* Saved data entries:
------------------------------------------------------------
(** * soundcloud_tools.client: the route dispatcher and its helpers

    A shallow embedding of [soundcloud_tools/client.py]: the parameter
    splitting of [SplitParams.from_route], the [route] decorator's [caller],
    [Client.make_request], [Client.make_url], [Client.get_next_offset] and
    [Client.get_all_tracks], followed by the properties the specification
    states about them.

    Python dictionaries are finite maps from strings ([gmap string value]),
    exceptions are an explicit [Raise] outcome, and the two effects of the
    client (log lines and HTTP requests) are threaded through a state
    monad whose state records the log and the requests sent so far. *)

From Stdlib Require Import Ascii.
From stdpp Require Import gmap strings list fin_maps pretty.

Set Warnings "-register-all".

Local Open Scope string_scope.
Local Open Scope Z_scope.

(** ** Python values *)

(** The values that travel through the client: scalars, lists, dicts with
    string keys, and instances of pydantic models ([BaseModel]), given by
    their fields. Floats do not occur in the code under study. *)
Inductive value :=
  | VNone
  | VBool (b : bool)
  | VInt (z : Z)
  | VStr (s : string)
  | VList (l : list value)
  | VDict (d : gmap string value)
  | VModel (fields : gmap string value).

Abbreviation pydict := (gmap string value).

(** [bool(v)]: what [if v], [v or w] and [v and w] test. A model instance
    defines neither [__bool__] nor [__len__], so it is always true. *)
Definition truthy (v : value) : bool :=
  match v with
  | VNone => false
  | VBool b => b
  | VInt z => negb (z =? 0)
  | VStr s => negb (String.eqb s EmptyString)
  | VList l => match l with [] => false | _ => true end
  | VDict d => negb (bool_decide (d = ∅))
  | VModel _ => true
  end.

(** [v or w] *)
Definition py_or_else (v w : value) : value := if truthy v then v else w.

(** [BaseModel.model_dump] in json mode, field by field. *)
Fixpoint model_dump (v : value) : value :=
  match v with
  | VList l => VList (model_dump <$> l)
  | VDict d => VDict (model_dump <$> d)
  | VModel d => VDict (model_dump <$> d)
  | _ => v
  end.

(** ** Exceptions and outcomes *)

Inductive exn :=
  | KeyError (key : string)
  | TypeError
  | AttributeError
  | ValueError
  | ValidationError
  | TransportError.

Inductive outcome (A : Type) :=
  | Ok (a : A)
  | Raise (e : exn).
Arguments Ok {A} a.
Arguments Raise {A} e.

Definition outcome_bind {A B} (m : outcome A) (f : A → outcome B) : outcome B :=
  match m with
  | Ok a => f a
  | Raise e => Raise e
  end.

Declare Scope outcome_scope.
Delimit Scope outcome_scope with out.
Notation "x <- m ;; k" := (outcome_bind m (fun x => k))
  (at level 100, m at next level, right associativity) : outcome_scope.

(** ** Dictionary operations *)

(** [a | b]: the entries of both, those of the right operand winning. *)
Definition dict_or (a b : pydict) : pydict := b ∪ a.

(** [d.update(e)], as the new contents of [d]. *)
Definition dict_update (d e : pydict) : pydict := e ∪ d.

(** [d.pop(k, dflt)]: the value popped and the new contents of [d]. *)
Definition dict_pop (k : string) (dflt : value) (d : pydict) : value * pydict :=
  (default dflt (d !! k), delete k d).

(** [d.get(k, dflt)] *)
Definition dict_get (k : string) (dflt : value) (d : pydict) : value :=
  default dflt (d !! k).

(** [d.setdefault(k, v)], as the new contents of [d]. *)
Definition dict_setdefault (k : string) (v : value) (d : pydict) : pydict :=
  match d !! k with
  | Some _ => d
  | None => <[k := v]> d
  end.

(** [{k: v for k, v in d.items() if k in names}] and its complement. *)
Definition keep_keys (names : gset string) (d : pydict) : pydict :=
  filter (λ kv, kv.1 ∈ names) d.
Definition drop_keys (names : gset string) (d : pydict) : pydict :=
  filter (λ kv, kv.1 ∉ names) d.

(** The left operand of [x | some_dict]: anything but a dict is a
    [TypeError] ([dict.__ror__] only accepts dicts). *)
Definition as_or_operand (v : value) : outcome pydict :=
  match v with
  | VDict d => Ok d
  | _ => Raise TypeError
  end.

(** The receiver of [x.update(...)]: only dicts have the method. *)
Definition as_update_receiver (v : value) : outcome pydict :=
  match v with
  | VDict d => Ok d
  | _ => Raise AttributeError
  end.

(** The argument of [d.update(x)]. A dict is merged; an empty list or
    string is an empty iterable of pairs; a scalar is not iterable. Other
    iterables of key/value pairs are not part of this model and are
    reported as [ValueError], which is what Python raises for an element
    that is not a pair. *)
Definition as_update_argument (v : value) : outcome pydict :=
  match v with
  | VDict d => Ok d
  | VList [] => Ok ∅
  | VStr EmptyString => Ok ∅
  | VNone | VBool _ | VInt _ => Raise TypeError
  | _ => Raise ValueError
  end.

(** ** Path templates *)

(** A path template such as [users/{user_id}/likes] is literal text and
    named fields. Both readers of the template, starlette's [compile_path]
    and [str.format], see the same pieces on the templates the client
    declares (brace-free text and [{identifier}] fields), so a declaration
    is given by its pieces. *)
Inductive piece :=
  | Lit (text : string)
  | Field (name : string).

Abbreviation template := (list piece).

Fixpoint field_names (path : template) : list string :=
  match path with
  | [] => []
  | Lit _ :: rest => field_names rest
  | Field k :: rest => k :: field_names rest
  end.

(** [compile_path(path)], third component (the parameter convertors, of
    which the code keeps the key set); starlette rejects a template that
    names a parameter twice with [ValueError]. *)
Definition compile_path (path : template) : outcome (gset string) :=
  if bool_decide (NoDup (field_names path))
  then Ok (list_to_set (field_names path))
  else Raise ValueError.

(** ** The world: log lines and requests *)

Inductive log_record :=
  | MakingRequestTo (url : string)                       (* info, [caller] *)
  | MakingRequest (method url : string)                  (* info, [make_request] *)
  | ResponseFor (status : Z) (method url : string)       (* info, [make_request] *)
  | FailedToDecode (status : Z) (content : string).      (* error, [caller] *)

Inductive level := INFO | ERROR.

Definition level_of (r : log_record) : level :=
  match r with
  | FailedToDecode _ _ => ERROR
  | _ => INFO
  end.

(** What [requests.request] with a method, a url and keyword arguments is called with. *)
Record request := Request {
  req_method : string;
  req_url : string;
  req_kwargs : pydict;
}.

(** The [requests.Response] object, as far as the client looks at it;
    [json = None] stands for [response.json()] raising [JSONDecodeError]. *)
Module Response.
Record t := mk {
  status_code : Z;
  content : string;
  url : string;
  json : option value;
}.
End Response.

Record world := World {
  log : list log_record;
  sent : list request;
}.

(** Computations of the client: they read and extend the world and end in
    a value or an exception. *)
Definition M (A : Type) : Type := world → world * outcome A.

Definition ret {A} (a : A) : M A := λ w, (w, Ok a).
Definition raise {A} (e : exn) : M A := λ w, (w, Raise e).
Definition bind {A B} (m : M A) (f : A → M B) : M B :=
  λ w, match m w with
       | (w', Ok a) => f a w'
       | (w', Raise e) => (w', Raise e)
       end.
Definition lift {A} (o : outcome A) : M A := λ w, (w, o).
Definition logger (r : log_record) : M unit :=
  λ w, (World (log w ++ [r]) (sent w), Ok tt).

Declare Scope client_scope.
Delimit Scope client_scope with client.
Notation "x <- m ;; k" := (bind m (fun x => k))
  (at level 100, m at next level, right associativity) : client_scope.
Notation "m ;;; k" := (bind m (fun _ => k))
  (at level 100, right associativity) : client_scope.

(** ** Settings and the client *)

(** [get_settings()]: the process-wide settings, read from the
    environment by a module that is not among the sources; they are a
    parameter of the client. *)
Record Settings := {
  base_url_setting : string;
  oauth_token : string;
  datadome_clientid : string;
  client_id : string;
  proxy : option string;
}.

(** [if get_settings().proxy] *)
Definition proxy_set (st : Settings) : bool :=
  match proxy st with
  | Some p => negb (String.eqb p EmptyString)
  | None => false
  end.

Module Client.
Record t := mk {
  settings : Settings;
  base_url : string;
  headers : pydict;
  params : pydict;
  proxies : pydict;
}.
End Client.

(** [Client.__init__]; [user_agent] is the outcome of
    [generate_random_user_agent()]. *)
Definition Client_init (st : Settings) (user_agent : string) : Client.t :=
  {| Client.settings := st;
     Client.base_url := base_url_setting st;
     Client.headers :=
       {[ "Authorization" := VStr ("OAuth " +:+ oauth_token st);
          "User-Agent" := VStr user_agent;
          "x-datadome-clientid" := VStr (datadome_clientid st) ]};
     Client.params :=
       {[ "client_id" := VStr (client_id st);
          "app_version" := VStr "1739181955";
          "app_locale" := VStr "en" ]};
     Client.proxies :=
       match proxy st with
       | Some p => if proxy_set st then {[ "https://" := VStr ("https://" +:+ p) ]} else ∅
       | None => ∅
       end |}.

(** [Client.json_dump] *)
Definition json_dump (data : value) : value :=
  match data with
  | VModel _ => model_dump data
  | _ => data
  end.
------------------------------------------------------------
* What this task involves: Copy out every line above where "VBool" is present.

* Solution:
  | VBool (b : bool)
  | VBool b => b
  | VNone | VBool _ | VInt _ => Raise TypeError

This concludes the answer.